Methods: Twenty-four peripheral whole blood samples from PSS patients and healthy controls (HC) were used (PSS=12, HC=12) , RNA was extracted according to the PAXgene Blood RNA kit protocol, followed by purification and concentration using the RNeasy MiniElute kit. For each sample, half of the RNA underwent a globin mRNA removal step using the GLOBINclear kit (the "globin-clear group") with the remaining half representing the "globin-present group". The efficiency of globin mRNA clearance was assessed by the ratio of real-time RT-PCR of β-globin mRNA between paired "globin-present" and "globin-clear" samples. Illumina microarrays were performed for all samples and the data analyzed using Genespring GX (Agilent).

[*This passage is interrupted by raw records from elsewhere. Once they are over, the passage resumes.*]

(** ** Spatialisers: row counts, missing keys and the cabin filters *)

Section SpatialisersMore.
Import CarSceneAcoustics.
Context {A : Type} `{Arith A} `{Collaborators A}.

Lemma dict_get_missing {V : Type} (d : gmap string V) (key : string) :
  d !! key = None -> dict_get d key = Raise KeyError.
Proof. unfold dict_get. by intros ->. Qed.

Lemma dict_get_present {V : Type} (d : gmap string V) (key : string) (v : V) :
  d !! key = Some v -> dict_get d key = Ok v.
Proof. unfold dict_get. by intros ->. Qed.

(** In-place addition of two filtered rows of one length succeeds. *)
Lemma iadd1_fir (u : list A) (b x : list A) :
  length u = length x ->
  exists w, iadd1 u (fir b x) = Ok w /\ length w = length x.
Proof.
  intros Hlen.
  destruct (iadd1_same_length u (fir b x)) as (w & Hw & Hl & _).
  - by rewrite length_fir.
  - exists w. split; [done | congruence].
Qed.

(** With six non-empty responses in the dict, the first three rows of a
    rectangular buffer with at least one sample are spatialised into a 2xN
    buffer. *)
Lemma add_anechoic_hrtf_three_rows (self : t) (N : nat)
    (r0 r1 r2 : list A) (rest : list (list A)) :
  (forall key, key ∈ ANECHOIC_HRTF.*1 ->
     exists h, hrir_values self !! key = Some h /\ h <> []) ->
  0 < N -> length r0 = N -> length r1 = N -> length r2 = N ->
  exists out_left our_right,
    add_anechoic_hrtf self (Nd2 N (r0 :: r1 :: r2 :: rest))
    = Ok (Nd2 N [out_left; our_right]) /\
    length out_left = N /\ length our_right = N.
Proof.
  intros Hkeys HN L0 L1 L2. unfold add_anechoic_hrtf.
  destruct (Hkeys "000_left") as (h0l & E0l & N0l); [cbn; repeat constructor|].
  destruct (Hkeys "000_right") as (h0r & E0r & N0r); [cbn; repeat constructor|].
  destruct (Hkeys "m90_left") as (hml & Eml & Nml); [cbn; repeat constructor|].
  destruct (Hkeys "m90_right") as (hmr & Emr & Nmr); [cbn; repeat constructor|].
  destruct (Hkeys "p90_left") as (hpl & Epl & Npl); [cbn; repeat constructor|].
  destruct (Hkeys "p90_right") as (hpr & Epr & Npr); [cbn; repeat constructor|].
  rewrite (dict_get_present _ _ _ E0l), (dict_get_present _ _ _ E0r),
    (dict_get_present _ _ _ Eml), (dict_get_present _ _ _ Emr),
    (dict_get_present _ _ _ Epl), (dict_get_present _ _ _ Epr).
  cbn [Py.bind row lookup list_lookup].
  rewrite (lfilter_ok h0l r0), (lfilter_ok h0r r0), (lfilter_ok hml r1),
    (lfilter_ok hmr r1), (lfilter_ok hpl r2), (lfilter_ok hpr r2) by (done || lia).
  cbn [Py.bind].
  destruct (iadd1_fir (fir h0l r0) hml r1) as (l1 & -> & Hl1);
    [rewrite length_fir; congruence|].
  destruct (iadd1_fir (fir h0r r0) hmr r1) as (q1 & -> & Hq1);
    [rewrite length_fir; congruence|].
  cbn [Py.bind].
  destruct (iadd1_fir l1 hpl r2) as (l2 & -> & Hl2); [congruence|].
  destruct (iadd1_fir q1 hpr r2) as (q2 & -> & Hq2); [congruence|].
  cbn [Py.bind].
  exists l2, q2. unfold stack2.
  replace (length q2) with (length l2) by congruence.
  rewrite Nat.eqb_refl. repeat split; congruence.
Qed.

(** X7: a rectangular noise buffer with fewer than three rows, each with at
    least one sample, is rejected with [IndexError], even when all six
    responses are loaded and non-empty. *)
Theorem add_anechoic_hrtf_too_few_rows (self : t) (N : nat) (rs : list (list A)) :
  (forall key, key ∈ ANECHOIC_HRTF.*1 ->
     exists h, hrir_values self !! key = Some h /\ h <> []) ->
  0 < N -> wf (Nd2 N rs) -> length rs < 3 ->
  add_anechoic_hrtf self (Nd2 N rs) = Raise IndexError.
Proof.
  intros Hkeys HN Hwf Hlen. unfold add_anechoic_hrtf.
  destruct (Hkeys "000_left") as (h0l & E0l & N0l); [cbn; repeat constructor|].
  destruct (Hkeys "000_right") as (h0r & E0r & N0r); [cbn; repeat constructor|].
  destruct (Hkeys "m90_left") as (hml & Eml & Nml); [cbn; repeat constructor|].
  destruct (Hkeys "m90_right") as (hmr & Emr & Nmr); [cbn; repeat constructor|].
  destruct (Hkeys "p90_left") as (hpl & Epl & Npl); [cbn; repeat constructor|].
  rewrite (dict_get_present _ _ _ E0l), (dict_get_present _ _ _ E0r),
    (dict_get_present _ _ _ Eml), (dict_get_present _ _ _ Emr),
    (dict_get_present _ _ _ Epl).
  destruct rs as [|r0 [|r1 [|r2 rest]]]; cbn in Hlen; try lia;
    cbn [Py.bind row lookup list_lookup]; try reflexivity.
  - apply Forall_cons in Hwf as [L0 _].
    rewrite (lfilter_ok h0l r0), (lfilter_ok h0r r0) by (done || lia).
    reflexivity.
  - apply Forall_cons in Hwf as [L0 [L1 _]%Forall_cons].
    rewrite (lfilter_ok h0l r0), (lfilter_ok h0r r0), (lfilter_ok hml r1),
      (lfilter_ok hmr r1) by (done || lia).
    cbn [Py.bind].
    destruct (iadd1_fir (fir h0l r0) hml r1) as (l1 & -> & _);
      [rewrite length_fir; congruence|].
    destruct (iadd1_fir (fir h0r r0) hmr r1) as (q1 & -> & _);
      [rewrite length_fir; congruence|].
    reflexivity.
Qed.
(** * ESP32-SemaphoreGuard: scope-bound guards over FreeRTOS semaphores

    A shallow embedding of [SemaphoreGuard] and [RecursiveSemaphoreGuard]
    (src/SemaphoreGuard.{h,cpp}, src/RecursiveSemaphoreGuard.{h,cpp},
    src/SemaphoreGuardLogging.h) and the properties of the guard layer.

    The guards are straight-line code around calls into the FreeRTOS kernel
    and the logging subsystem.  A member function is embedded as a finite
    tree of kernel interactions ([Prog]); a kernel is any pair of functions
    answering those interactions ([Kernel]); [run] executes a tree against
    a kernel and records the trace of what was called and answered. *)

From Stdlib Require Import ZArith List String Bool Lia.
From ExtLib Require Import Structures.Monad.
Import ListNotations.
Import MonadNotation.
Local Open Scope Z_scope.
Local Open Scope monad_scope.

(** ** FreeRTOS types and port constants *)

(** [SemaphoreHandle_t] is a pointer; it is modelled by its address. *)
Definition SemaphoreHandle_t := Z.
Definition nullptr : SemaphoreHandle_t := 0.
Definition TickType_t := Z.
Definition BaseType_t := Z.

(** The constants and widths that <freertos/FreeRTOS.h> and the compiler
    fix for a port.  They are not part of the library's sources, so the
    guards are embedded over an arbitrary port. *)
Class FreeRTOSPort : Type := {
  pdTRUE : BaseType_t;
  portMAX_DELAY : TickType_t;
  TickType_bits : Z;      (* width of the unsigned type TickType_t *)
  ulong_bits : Z          (* width of unsigned long *)
}.

(** The ESP32 port: 32-bit ticks, 32-bit unsigned long. *)
Definition esp32_port : FreeRTOSPort :=
  {| pdTRUE := 1; portMAX_DELAY := 4294967295;
     TickType_bits := 32; ulong_bits := 32 |}.

(** Unsigned subtraction in [TickType_t], and the cast to unsigned long. *)
Definition tick_sub `{FreeRTOSPort} (a b : TickType_t) : TickType_t :=
  (a - b) mod 2 ^ TickType_bits.
Definition to_ulong `{FreeRTOSPort} (a : Z) : Z := a mod 2 ^ ulong_bits.

(** ** The logging subsystem *)

Inductive esp_log_level_t :=
| ESP_LOG_NONE | ESP_LOG_ERROR | ESP_LOG_WARN
| ESP_LOG_INFO | ESP_LOG_DEBUG | ESP_LOG_VERBOSE.

(** An argument of a printf-style log call.  [None] is the indeterminate
    value of a data member that nothing has written yet. *)
Inductive LogArg :=
| ArgStr (s : option string)      (* %s  *)
| ArgInt (n : option Z)           (* %d  *)
| ArgULong (n : option Z).        (* %lu *)

Record LogLine := {
  log_level : esp_log_level_t;
  log_tag : string;
  log_format : string;
  log_args : list LogArg
}.

Definition SEMG_LOG_TAG : string := "SemaphoreGuard".
Definition RSEMG_LOG_TAG : string := "RecursiveSemaphoreGuard".

(** ** Kernel interactions *)

(** The kernel entry points the guards call; each answers an integer. *)
Inductive KernelCall :=
| xPortInIsrContext
| xSemaphoreTake (h : SemaphoreHandle_t) (xTicksToWait : TickType_t)
| xSemaphoreTakeRecursive (h : SemaphoreHandle_t) (xTicksToWait : TickType_t)
| xSemaphoreGive (h : SemaphoreHandle_t)
| xSemaphoreGiveRecursive (h : SemaphoreHandle_t)
| xTaskGetTickCount.
(** X14. BrownClusters and Gazetteers leave a sentence alone when no
    [raw_lemma] of its tokens is a key of [map], whatever clusters or
    gazetteers they hold: a form that is not found emits nothing and no
    state of the processor is read. *)
Theorem unknown_lemmas_untouched (clusters : list (list ner_feature))
    (gazetteers_info : list gazetteers.gazetteer_info) (c : frame) :
  frame_wf c ->
  (forall (i : Z) (word : ner_word),
     0 <= i < size (sentence c) -> word_at c i = Some word ->
     map c !! raw_lemma word = None) ->
  brown_clusters_process_sentence clusters c = Some c /\
  gazetteers_process_sentence gazetteers_info c = Some c.
Proof.
  intros W Hwords. split.
  - apply for_tokens_skip. intros i Hi. unfold brown_clusters_token.
    destruct (word_at_Some c i W Hi) as (word & Eword). rewrite Eword. cbn [mbind option_bind].
    pose proof (Hwords i word Hi Eword) as Hnone. unfold ner_feature in *.
    rewrite Hnone. reflexivity.
  - apply for_tokens_skip. intros i Hi. unfold gazetteers_token.
    destruct (word_at_Some c i W Hi) as (word & Eword). rewrite Eword. cbn [mbind option_bind].
    pose proof (Hwords i word Hi Eword) as Hnone. unfold ner_feature in *.
    rewrite Hnone. reflexivity.
Qed.

Lemma unknown_lemmas_untouched_witness :
  brown_clusters_process_sentence [[3; 8]] (training_frame ["river"; "side"]) =
    Some (training_frame ["river"; "side"]) /\
  gazetteers_process_sentence [gazetteers.make [3] true] (training_frame ["river"; "side"]) =
    Some (training_frame ["river"; "side"]).
Proof.
  apply unknown_lemmas_untouched.
  - apply training_frame_wf. cbn. lia.
  - intros i word Hi Hword. apply fin_maps.lookup_empty.
Defined.

(** In a sentence without tokens the emission macros reach no position. *)
Lemma apply_in_range_empty (s : ner_sentence) (I : Z) (f : ner_feature) (Left Right : Z) :
  size s = 0 ->
  - 2 ^ 31 <= I + Left < 2 ^ 31 -> - 2 ^ 31 <= I + Right < 2 ^ 31 - 1 ->
  apply_in_range I f Left Right s = Some s.
Proof.
  intros Hsize HL HR. unfold apply_in_range.
  destruct (f =? ner_feature_unknown); [reflexivity|].
  rewrite !in_int_true by lia. cbn [andb negb]. rewrite Hsize.
  change (to_int 0) with 0.
  replace (Z.to_nat _) with O; [reflexivity|].
  destruct (Z.ltb_spec (I + Left) 0), (Z.ltb_spec (I + Right + 1) 0); lia.
Qed.

Lemma apply_outer_words_in_window_empty (s : ner_sentence) (w : Z) (f : ner_feature) :
  size s = 0 -> 0 <= w -> 2 * w < 2 ^ 31 ->
  apply_outer_words_in_window w f s = Some s.
Proof.
  intros Hsize Hw Hint. rewrite apply_outer_words_in_window_eq.
  destruct (f =? ner_feature_unknown); [reflexivity|].
  destruct (for_loop_indexed (fun _ s' => s' = s)
              (fun _i s =>
                 s0 ← apply_in_window w (- _i) f s;
                 apply_in_window w (to_int (wrap32 (size s0 - 1 + _i))) f s0)
              (Z.to_nat w) 1 s) as (s' & E & ->); [|reflexivity|assumption].
  intros _i s' Hi ->. exists s. split; [|reflexivity].
  unfold apply_in_window. rewrite apply_in_range_empty by (try assumption; lia).
  cbn [mbind option_bind]. rewrite Hsize.
  replace (to_int (wrap32 (0 - 1 + _i))) with (_i - 1).
  - apply apply_in_range_empty; [assumption|lia|lia].
  - unfold wrap32. rewrite Z.mod_small by lia. rewrite to_int_small; lia.
Qed.

Lemma lookup_sentence (key : string) (c : frame) : sentence (lookup key c).2 = sentence c.
Proof.
  destruct (lookup_spec key c) as (f & c' & E & Hs & _). rewrite E. exact Hs.
Qed.
(** * Ant-farm simulation (Task2_SE/main.cpp): shallow embedding and properties

    The C++ program keeps every ant behind a [shared_ptr<Ant>]; a colony's
    [ants] vector and its [queen] field hold handles to the same objects, and
    nothing stops one handle from being stored several times.  The embedding
    therefore keeps the ants in an explicit store and lets colonies hold
    handles into it.

    [int] values are modelled as [Z].  Signed overflow is undefined in C++;
    section [IntRange] at the end shows that the arithmetic done by [act] and
    [consumeFood] stays inside the 32-bit range for every value the
    constructors and the tick can produce. *)

From Stdlib Require Import ZArith Lia.
From stdpp Require Import base option list strings pretty.

Local Open Scope Z_scope.

(** ** Handles and the ant store *)

(** A [shared_ptr]: [None] is [nullptr], [Some i] designates cell [i] of the
    store. *)
Abbreviation ptr := (option nat).

Definition is_null (p : ptr) : bool :=
  match p with
  | None => true
  | Some _ => false
  end.

(** ** Enumerations and the [Species] value class *)

Inductive AntType : Set := DRONE | WARRIOR | QUEEN.

Record Species : Set := mkSpecies {
  speciesName : string;
  strengthBonus : Z;
  efficiencyBonus : Z;
  harvestBonus : Z
}.

(** ** class Ant and its three subclasses *)

Module Ant.

Record t : Set := mk {
  name : string;
  species : Species;
  type : AntType;
  energy : Z;
  foodConsumption : Z
}.

(** [Ant::Ant(name, species, type)]. *)
Definition new (n : string) (sp : Species) (ty : AntType) : t :=
  mk n sp ty 100 10.

(** The subclass constructors only fix the tag. *)
Definition DroneAnt (n : string) (sp : Species) : t := new n sp DRONE.
Definition WarriorAnt (n : string) (sp : Species) : t := new n sp WARRIOR.
Definition QueenAnt (n : string) (sp : Species) : t := new n sp QUEEN.

Definition set_energy (e : Z) (a : t) : t :=
  mk (name a) (species a) (type a) e (foodConsumption a).

Definition rest (a : t) : t := set_energy (Z.min 100 (energy a + 20)) a.

Definition work (a : t) : t := set_energy (Z.max 0 (energy a - 10)) a.

(** [consumeFood(int &foodSupply)]: the result is the returned flag and the
    value left in the referenced variable. *)
Definition consumeFood (a : t) (foodSupply : Z) : bool * Z :=
  if foodSupply >=? foodConsumption a
  then (true, foodSupply - foodConsumption a)
  else (false, foodSupply).

Definition needsRest (a : t) : bool := energy a <? 30.

Definition getType (a : t) : AntType := type a.

(** The three overrides of the pure virtual [act]. *)
Definition DroneAnt_act (a : t) : t :=
  if needsRest a then rest a else work a.

Definition WarriorAnt_act (a : t) : t :=
  if needsRest a then rest a else work a.

Definition QueenAnt_act (a : t) : t :=
  if negb (needsRest a) then work a else a.

(** Virtual dispatch.  [Ant] is abstract and each concrete subclass passes
    its own tag to the base constructor, so the tag determines the dynamic
    class. *)
Definition act (a : t) : t :=
  match type a with
  | DRONE => DroneAnt_act a
  | WARRIOR => WarriorAnt_act a
  | QUEEN => QueenAnt_act a
  end.

(** [n] successive calls of [act] on the same object. *)
Fixpoint act_n (n : nat) (a : t) : t :=
  match n with
  | O => a
  | S k => act_n k (act a)
  end.

End Ant.

(** The store of ant objects and [make_shared]. *)
Abbreviation Heap := (list Ant.t).

Definition deref (h : Heap) (p : ptr) : option Ant.t :=
  match p with
  | None => None
  | Some i => h !! i
  end.

Definition store (h : Heap) (p : ptr) (a : Ant.t) : Heap :=
  match p with
  | None => h
  | Some i => <[i := a]> h
  end.

Definition make_shared (a : Ant.t) (h : Heap) : Heap * ptr :=
  (h ++ [a], Some (length h)).

(** ** Calls made on colony members

    A tick is observed through the member calls it makes, in order: at which
    position of [ants] (and on which handle) [act] was called, and at which
    position [consumeFood] was called and what it returned. *)
Inductive Event : Set :=
| EvAct (i : nat) (p : ptr)
| EvConsumeFood (i : nat) (p : ptr) (ok : bool).

(** ** class AntFarm

    [rooms] holds handles to [Room] objects.  No member function of
    [AntFarm], [Ant] or [Meadow] ever reads a room, so the rooms themselves
    are not part of the state modelled here. *)

Module AntFarm.

Record t : Set := mk {
  name : string;
  species : Species;
  queen : ptr;
  ants : list ptr;
  rooms : list ptr;
  foodSupply : Z;
  isActive : bool
}.

(** [AntFarm::AntFarm(name, species)]: [queen] is a null handle and both
    vectors are empty. *)
Definition new (n : string) (sp : Species) : t :=
  mk n sp None [] [] 1000 true.

Definition set_foodSupply (v : Z) (f : t) : t :=
  mk (name f) (species f) (queen f) (ants f) (rooms f) v (isActive f).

Results: b-globin gene expression in 'globin-clear' samples was markedly reduced compared the paired 'globin-present' samples (fold change=139-555) indicating efficient removal of globin mRNA. Consistently, an RNA quality check of the globin-clear samples using a Bioanalyser confirmed lack of a sharp peak of 700 bp which represent the globin mRNA. The Probe intensity signals of the microarray were higher and the quality of the microarray data improved in the 'globin-clear' group. Independent analysis of the 'globin-clear' and the 'globin-present' groups identified 15995 versus 15173 transcripts/entities detectably expressed (1.2-fold p>0.05) between PSS and healthy controls respectively, suggestive of an improvement in the sensitivity of the data after globin-removal. When focussing on those most highly differentially expressed genes (based on relative fold changes), there was significant concurrence between the two methods. Despite the small sample size, the differentially expressed genes identified in this study were similar to a previous report.
Conclusion: Removal of globin mRNA enhanced the quality of the samples and the microarray intensity as well as enhance sensitivity, although there were considerable overlap between the differentially expressed genes identified regardless of whether globin mRNA was removed especially for the genes with high relative levels of expression between PSS and controls.